Hidden Markov models (HMMs) were introduced in the 1960s by Baum and Petrie (1966), first in the case of discrete observations. They have become classical tools to analyze time series whose dynamics can be explained by those of a hidden process. The model is composed of two sets of random variables that are two linked dynamical stochastic processes: one hidden and one observed. This family of models was originally popularized by applications in speech recognition (Baker 1975) and later in other domains like genomics (Churchill 1989). In parallel, developments were achieved in computational statistics to make statistical estimation possible.

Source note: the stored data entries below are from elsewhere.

(** C5, as the code has it.  For each resource, once the state decodes, a
    fetch that fails for whatever reason, an identifier the server no longer
    knows included, makes [Read] add one client error labelled "read" with
    the resource kind and the remote error text, and leave the local state
    as it was. *)
Theorem Read_failure_keeps_the_state (S : Type) (srv : server S) (s : S) (e : GoError) :
  (forall req resp,
      HasError (Diagnostics (Diagnostics_Append resp (Get_diags req))) = false ->
      fst (srv (GetNotificationById
                  (int32 (ValueInt64 (NotificationCustomScript.ID (Get_target req))))) s)
        = Err e ->
      read_failure_outcome
        ("Unable to read notification_custom_script, got error: " ++ ErrorText e)
        (Diagnostics_Append resp (Get_diags req))
        (value_of (run srv (NotificationCustomScriptResource.Read req resp) s)))
  /\ (forall req resp,
      HasError (Diagnostics (Diagnostics_Append resp (Get_diags req))) = false ->
      fst (srv (GetNotificationById
                  (int32 (ValueInt64 (NotificationGotify.ID (Get_target req))))) s)
        = Err e ->
      read_failure_outcome
        ("Unable to read notification_gotify, got error: " ++ ErrorText e)
        (Diagnostics_Append resp (Get_diags req))
        (value_of (run srv (NotificationGotifyResource.Read req resp) s)))
  /\ (forall req resp,
      HasError (Diagnostics (Diagnostics_Append resp (Get_diags req))) = false ->
      fst (srv (GetNotificationContext
                  (ValueInt64 (NotificationEmail.ID (Get_target req)))) s)
        = Err e ->
      read_failure_outcome
        ("Unable to read notification_email, got error: " ++ ErrorText e)
        (Diagnostics_Append resp (Get_diags req))
        (value_of (run srv (NotificationEmailResource.Read req resp) s)))
  /\ (forall req resp,
      HasError (Diagnostics (Diagnostics_Append resp (Get_diags req))) = false ->
      fst (srv (GetNotificationById
                  (int32 (ValueInt64 (NotificationSubsonic.ID (Get_target req))))) s)
        = Err e ->
      read_failure_outcome
        ("Unable to read notification_subsonic, got error: " ++ ErrorText e)
        (Diagnostics_Append resp (Get_diags req))
        (value_of (run srv (NotificationSubsonicResource.Read req resp) s)))
  /\ (forall req resp,
      HasError (Diagnostics (Diagnostics_Append resp (Get_diags req))) = false ->
      fst (srv (GetCustomFormatById
                  (int32 (ValueInt64 (CustomFormat.ID (Get_target req))))) s)
        = Err e ->
      read_failure_outcome
        ("Unable to read custom_format, got error: " ++ ErrorText e)
        (Diagnostics_Append resp (Get_diags req))
        (value_of (run srv (CustomFormatResource.Read req resp) s))).
Proof.
  split; [|split; [|split; [|split]]]; intros req resp Hd Ha;
    unfold NotificationCustomScriptResource.Read, NotificationGotifyResource.Read,
      NotificationEmailResource.Read, NotificationSubsonicResource.Read,
      CustomFormatResource.Read;
    rewrite Hd; rewrite value_of_Call, Ha; cbn [run value_of fst];
    unfold read_failure_outcome; cbn [Diagnostics_AddError Diagnostics State];
    (split; [reflexivity | split; [apply HasError_AddError | reflexivity]]).
Qed.
(** [chain'] is the object [chain] at a later time: same id, name and
    creation time, the same tasks in the same places. *)
Definition sameIdentity (chain chain' : TaskChain) : Prop :=
  chain_id chain' = chain_id chain
  /\ chain_name chain' = chain_name chain
  /\ chain_createdAt chain' = chain_createdAt chain
  /\ length (chain_tasks chain') = length (chain_tasks chain)
  /\ (forall j t, chain_tasks chain !! j = Some t ->
        exists t', chain_tasks chain' !! j = Some t' /\ sameTask t t').

Definition storeEvolves (chains chains' : list TaskChain) : Prop :=
  length chains' = length chains
  /\ (forall l chain, chains !! l = Some chain ->
        exists chain', chains' !! l = Some chain' /\ sameIdentity chain chain').

(** Task [j] of a chain carries the id of the chain and its index, and
    the type inferred from its description. *)
Definition identityOk (chain : TaskChain) : Prop :=
  forall j t, chain_tasks chain !! j = Some t ->
    task_id t = chain_id chain +:+ "-task-" +:+ pretty j
    /\ task_type t = inferTaskType (task_description t).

At the beginning of the 1980s, it was observed that the Markovian assumption on hidden state dynamics was not satisfied in the context of speech recognition. Thus, different relaxations of this assumption were proposed, leading to explicit duration HMMs (Ferguson 1980, ED-HMMs), reformulated shortly after in their modern, more parsimonious form by Russell and Moore (1985). More general semi-Markov models were introduced by Murphy (2002), as an extension of so-called segment HMMs, which are themselves generalizations of ED-HMMs. Concomitantly with those generalizations of HMMs leading progressively to HSMMs, focusing on refinements on how state and sojourn durations at the current jump depend on the same quantities as the previous jump, HMMs underwent developments on modeling dependencies between several interacting chains, which is the subject of Chapter 3 in this book. These developments were once again motivated by applications in speech or video processing and oriented toward two directions: representing coupling of (shared) hidden states through observations (Ghahramani and Jordan 1997) or directly coupling through states, keeping observations conditionally independent given their unique associated hidden state (Brand et al. 1997).